Oxford Spires zaskoczyli wszystkich debiutanckim sezonem w SGB Premiership, ściągając do swojego zespołu polskiego żużlowca. Maciej Janowski prędko podpisał umowę na starty w lidze brytyjskiej, powracając do niej po raz pierwszy od pamiętnego mistrzostwa z Poole Pirates w okresie 2015. Polak notował jednak przeciętne wyniki, narzekając w sporej ilości na problemy masy sprzętowej. Dla Speedway Stara przyznał, iż dopiero pod koniec sezonu odnalazł potrzebne ustawienia, co choćby przełożyło się na lepsze zdobycze punktowe. 33-latek sezon zakończył ze średnią biegową bliską 2,000.

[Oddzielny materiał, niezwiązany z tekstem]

Lemma binning_independent_of_flushes_witness :
  exists ff' disk',
    ('(ff1, disk1) ← binning_loop two_bins ∅ 0
                       [mkSpectrum 0 1 [(100, 10, 2)]; mkSpectrum 1 2 [(300, 5, 2)];
                        mkSpectrum 2 1 [(100, 20, 6)]];
     write_exps ff1 disk1) = Ok (ff', disk') /\
    disk' !! (0%nat, 0%nat) = Some [mkSpectrum 0 1 [(100, 0 + 10, 2)]] /\
    disk' !! (0%nat, 1%nat) = Some [mkSpectrum 2 1 [(100, 0 + 20, 6)]] /\
    exps ff' = ([[]; []], [[]; []; []]).
Proof.
  assert (Hn : (0 <= num_bins two_bins)%Z) by (simpl; lia).
  assert (L0 : length (exps two_bins).1 = Z.to_nat (num_bins two_bins)) by reflexivity.
  assert (L1 : length (exps two_bins).2 = S (Z.to_nat (num_bins two_bins)))
    by reflexivity.
  pose proof (binning_independent_of_flushes two_bins ∅ 0
                [mkSpectrum 0 1 [(100, 10, 2)]; mkSpectrum 1 2 [(300, 5, 2)];
                 mkSpectrum 2 1 [(100, 20, 6)]] Hn L0 L1) as H.
  destruct H as (ff' & disk' & Hrun & H0 & _ & Hc).
  exists ff', disk'. split; [exact Hrun|].
  split; [exact (H0 0%nat _ eq_refl)|].
  split; [exact (H0 1%nat _ eq_refl)|exact Hc].
Defined.

Lemma write_exps_frame (ff ff' : FeatureFinder) (disk disk' : Disk) :
  write_exps ff disk = Ok (ff', disk') ->
  forall key,
    ~ (key.1 = 0%nat /\ (key.2 < Z.to_nat (num_bins ff))%nat) ->
    ~ (key.1 = 1%nat /\ (key.2 < Z.to_nat (num_bins ff + 1))%nat) ->
    disk' !! key = disk !! key.
Proof.
  unfold write_exps. intros H key K0 K1.
  destruct (write_pass 0 _ disk _) as [disk0|] eqn:E0; [|discriminate H].
  csimpl in H.
  destruct (write_pass 1 _ disk0 _) as [disk1|] eqn:E1; [|discriminate H].
  csimpl in H.
  destruct (reset_write_cache ff) as [ff1|]; [|discriminate H].
  csimpl in H. injection H as <- <-.
  assert (Hframe : forall run cache idxs d d',
            write_pass run cache d idxs = Ok d' ->
            forall key, key.1 <> run \/ key.2 ∉ idxs -> d' !! key = d !! key).
  { clear. intros run cache idxs. induction idxs as [|i idxs IH]; intros d d' H key Hk.
    - by inv H.
    - simpl in H. unfold write_bin in H.
      destruct (py_get cache i) as [c|]; [|discriminate H]. csimpl in H.
      rewrite (IH _ _ H key).
      + apply lookup_insert_ne. intros <-. simpl in Hk.
        destruct Hk as [Hk|Hk]; [done|]. apply Hk. by left.
      + destruct Hk as [Hk|Hk]; [by left|]. right. intros Hin. apply Hk. by right. }
  rewrite (Hframe _ _ _ _ _ E1 key), (Hframe _ _ _ _ _ E0 key); [done| |].
  - destruct (decide (key.1 = 0%nat)) as [Hr|Hr]; [|by left]. right.
    unfold py_range. intros Hin. apply elem_of_seq in Hin. apply K0. split; [done|lia].
  - destruct (decide (key.1 = 1%nat)) as [Hr|Hr]; [|by left]. right.
    unfold py_range. intros Hin. apply elem_of_seq in Hin. apply K1. split; [done|lia].
Qed.

(** [write_exps] over a cache of the right shape succeeds: it appends the
    cache of every bin to the file of that bin, creating the file when
    there is none, touches no other file, and leaves every cache empty.
    A second [write_exps] right after it changes nothing, neither on
    disk nor in the feature finder. *)
Theorem write_exps_flushes_cache (ff : FeatureFinder) (disk : Disk) :
  (0 <= num_bins ff)%Z ->
  length (exps ff).1 = Z.to_nat (num_bins ff) ->
  length (exps ff).2 = S (Z.to_nat (num_bins ff)) ->
  exists ff' disk',
    write_exps ff disk = Ok (ff', disk') /\
    (forall k c, (exps ff).1 !! k = Some c ->
       disk' !! (0%nat, k) = Some (default [] (disk !! (0%nat, k)) ++ c)) /\
    (forall k c, (exps ff).2 !! k = Some c ->
       disk' !! (1%nat, k) = Some (default [] (disk !! (1%nat, k)) ++ c)) /\
    (forall run k, (exps ff).1 !! k = None \/ run <> 0%nat ->
                   (exps ff).2 !! k = None \/ run <> 1%nat ->
                   disk' !! (run, k) = disk !! (run, k)) /\
    Forall (fun c => c = []) (exps ff').1 /\ Forall (fun c => c = []) (exps ff').2 /\
    write_exps ff' disk' = Ok (ff', disk').
Proof.
  intros Hn L0 L1. set (n := Z.to_nat (num_bins ff)).
  destruct (write_exps_spec ff disk Hn L0 L1) as (disk' & Hw & H0 & H1).
  set (ff' := set_exps ff (replicate n [], replicate (S n) [])) in *.
  exists ff', disk'. split; [exact Hw|]. split; [exact H0|]. split; [exact H1|].
  split.
  { intros run k K0 K1. apply (write_exps_frame _ _ _ _ Hw); simpl.
    - intros [-> Hk]. destruct K0 as [K0|K0]; [|done].
      apply lookup_ge_None in K0. lia.
    - intros [-> Hk]. destruct K1 as [K1|K1]; [|done].
      apply lookup_ge_None in K1. lia. }
  split; [apply Forall_replicate; done|].
  split; [apply (Forall_replicate (fun c : MSExperiment => c = []) (S n)); done|].
  assert (L0' : length (exps ff').1 = Z.to_nat (num_bins ff'))
    by (simpl; apply length_replicate).
  assert (L1' : length (exps ff').2 = S (Z.to_nat (num_bins ff')))
    by (simpl; f_equal; apply length_replicate).
  destruct (write_exps_spec ff' disk' Hn L0' L1') as (disk2 & Hw2 & G0 & G1).
  rewrite Hw2. change (set_exps ff' ?c) with (set_exps ff c). fold n. fold ff'.
  do 2 f_equal. apply map_eq. intros [run k].
  destruct (decide (run = 0%nat /\ (k < n)%nat)) as [[-> Hk]|K0].
  { destruct (lookup_lt_is_Some_2 (exps ff).1 k) as [c Hc]; [lia|].
    rewrite (G0 k []) by (simpl; apply lookup_replicate_2; lia).
    rewrite (H0 k c Hc). simpl. by rewrite app_nil_r. }
  destruct (decide (run = 1%nat /\ (k < S n)%nat)) as [[-> Hk]|K1].
  { destruct (lookup_lt_is_Some_2 (exps ff).2 k) as [c Hc]; [lia|].
    rewrite (G1 k []).
    2:{ change (exps ff').2 with (replicate (S n) ([] : MSExperiment)).
        apply lookup_replicate_2; lia. }
    rewrite (H1 k c Hc). simpl. by rewrite app_nil_r. }
  apply (write_exps_frame _ _ _ _ Hw2); simpl; fold n.
  - exact K0.
  - replace (Z.to_nat (num_bins ff + 1)) with (S n) by lia. exact K1.
Qed.

Lemma write_exps_flushes_cache_witness :
  exists ff' disk',
    write_exps (set_exps two_bins ([two_point_bin; []], [[]; []; two_point_bin])) ∅
    = Ok (ff', disk') /\
    disk' !! (0%nat, 0%nat) = Some two_point_bin /\
    disk' !! (1%nat, 2%nat) = Some two_point_bin /\
    write_exps ff' disk' = Ok (ff', disk').
Proof.
  destruct (write_exps_flushes_cache
              (set_exps two_bins ([two_point_bin; []], [[]; []; two_point_bin])) ∅)
    as (ff' & disk' & Hw & H0 & H1 & _ & _ & _ & Hagain).
  - simpl. lia.
  - reflexivity.
  - reflexivity.
  - exists ff', disk'. split; [exact Hw|].
    split; [exact (H0 0%nat _ eq_refl)|].
    split; [exact (H1 2%nat _ eq_refl)|exact Hagain].
Defined.

(** ** The representatives of the intra-bin matching *)

Lemma hull_eqb_refl (h : list (Q * Q)) : hull_eqb h h = true.
Proof.
  induction h as [|[x y] h IH]; simpl; [done|].
  rewrite IH, !andb_true_r. apply andb_true_iff. split; by apply Qeq_bool_iff.
Qed.

Lemma feature_eqb_refl (f : Feature) : feature_eqb f f = true.
Proof.
  unfold feature_eqb. rewrite hull_eqb_refl, andb_true_r.
  repeat (apply andb_true_iff; split); by apply Qeq_bool_iff.
Qed.

Lemma similar_features_refl (f : Feature) :
  similar_features f f RT_THRESHOLD MZ_THRESHOLD = true.
Proof.
  unfold similar_features. apply andb_true_iff.
  split; apply Qle_bool_true, Qabs_Qle_condition; unfold RT_THRESHOLD, MZ_THRESHOLD;
    split; lra.
Qed.

Lemma scan_internal_mono (feature1 : Feature) (i : nat) (rest : list Feature) :
  forall j similar x, x ∈ similar -> x ∈ scan_internal feature1 i j rest similar.
Proof.
  induction rest as [|f2 rest IH]; intros j similar x Hx; simpl; [done|].
  destruct (Nat.eqb i j); [by apply IH|].
  destruct (Qlt_bool _ _); [done|].
  destruct (similar_features _ _ _ _); apply IH; [|done].
  apply elem_of_app. by left.
Qed.

(** In a map sorted by RT the scan misses no similar feature: the break
    comes only after the last feature that can be similar. *)
Lemma scan_internal_complete (feature1 : Feature) (i : nat) (rest : list Feature) :
  forall j similar k x,
    sorted_by getRT rest ->
    rest !! k = Some x -> (j + k)%nat <> i ->
    similar_features feature1 x RT_THRESHOLD MZ_THRESHOLD = true ->
    x ∈ scan_internal feature1 i j rest similar.
Proof.
  induction rest as [|f2 rest IH]; intros j similar k x Hs Hk Hne Hsim; [done|].
  apply sorted_by_tail in Hs as [Hs Hmin]. simpl.
  assert (Hrec : forall similar', (0 < k)%nat ->
            x ∈ scan_internal feature1 i (S j) rest similar').
  { intros similar' Hpos. destruct k as [|k]; [lia|]. simpl in Hk.
    apply (IH (S j) similar' k x Hs Hk); [lia|done]. }
  destruct (Nat.eqb i j) eqn:Eij.
  { apply Nat.eqb_eq in Eij. apply Hrec. destruct k; [lia|lia]. }
  destruct (Qlt_bool _ _) eqn:Ebreak.
  { exfalso. apply Qlt_bool_true in Ebreak.
    apply similar_features_rt in Hsim as [_ Hhi].
    assert (Hge : getRT f2 <= getRT x).
    { destruct k as [|k]; simpl in Hk.
      - injection Hk as ->. apply Qle_refl.
      - apply Hmin. by eapply list_elem_of_lookup_2. }
    lra. }
  destruct k as [|k].
  - simpl in Hk. injection Hk as ->. rewrite Hsim.
    apply scan_internal_mono. apply elem_of_app. right. by left.
  - destruct (similar_features feature1 f2 _ _); apply Hrec; lia.
Qed.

KUP PRZEPUSTKĘ DO OGLĄDANIA SGB PREMIERSHIP W BRITISH SPEEDWAY NETWORK
Sam zainteresowany był otwarty na powrót, ale kwestia pozostawała u promotora. Ciężko było jednak wyobrazić sobie scenariusz, gdzie Oxford Spires rezygnują z Macieja Janowskiego na rzecz przeciętnego żużlowca z SGB Championship. Brzmi to na pewnej płaszczyźnie wręcz absurdalnie, szczególnie przy odejściu Chrisa Harrisa. Drużyna będzie zatem polegać na dwóch ekstraligowych zawodnikach. Rohan Tungate i Maciej Janowski mają potencjał na stworzenie bardzo dobrego duetu z numerów jeden i pięć, a Erik Riss czy Charles Wright powinni ich w tym wesprzeć.
Żużel. Prezes Śląska mówi o powrocie do ligi: Jest już dużo bliżej, niż dalej
Żużel. Niemiecki diamencik niezadowolony ze swoich wyników. „Te momenty były zbyt rzadkie”
Spires bardzo powoli odkrywają karty, ale ma to wszystko związek z ciągnącymi się negocjacjami. Różne nazwiska przejawiają się przez kadrę zespołu, ale głośno mówi się o dwóch osobach. Rory Schlein i Dan Gilkes mieli się znaleźć na liście życzeń brytyjskiego zespołu, jednak promotorzy przez cały czas się zastanawiają nad ostatecznym wyglądem kadry. Wiemy natomiast jedno – Maciej Janowski będzie celował w poprawienie tegorocznych wyników i odbudowanie swojej marki na brytyjskich torach. Wszak to trzykrotny triumfator Elite League z Poole Pirates.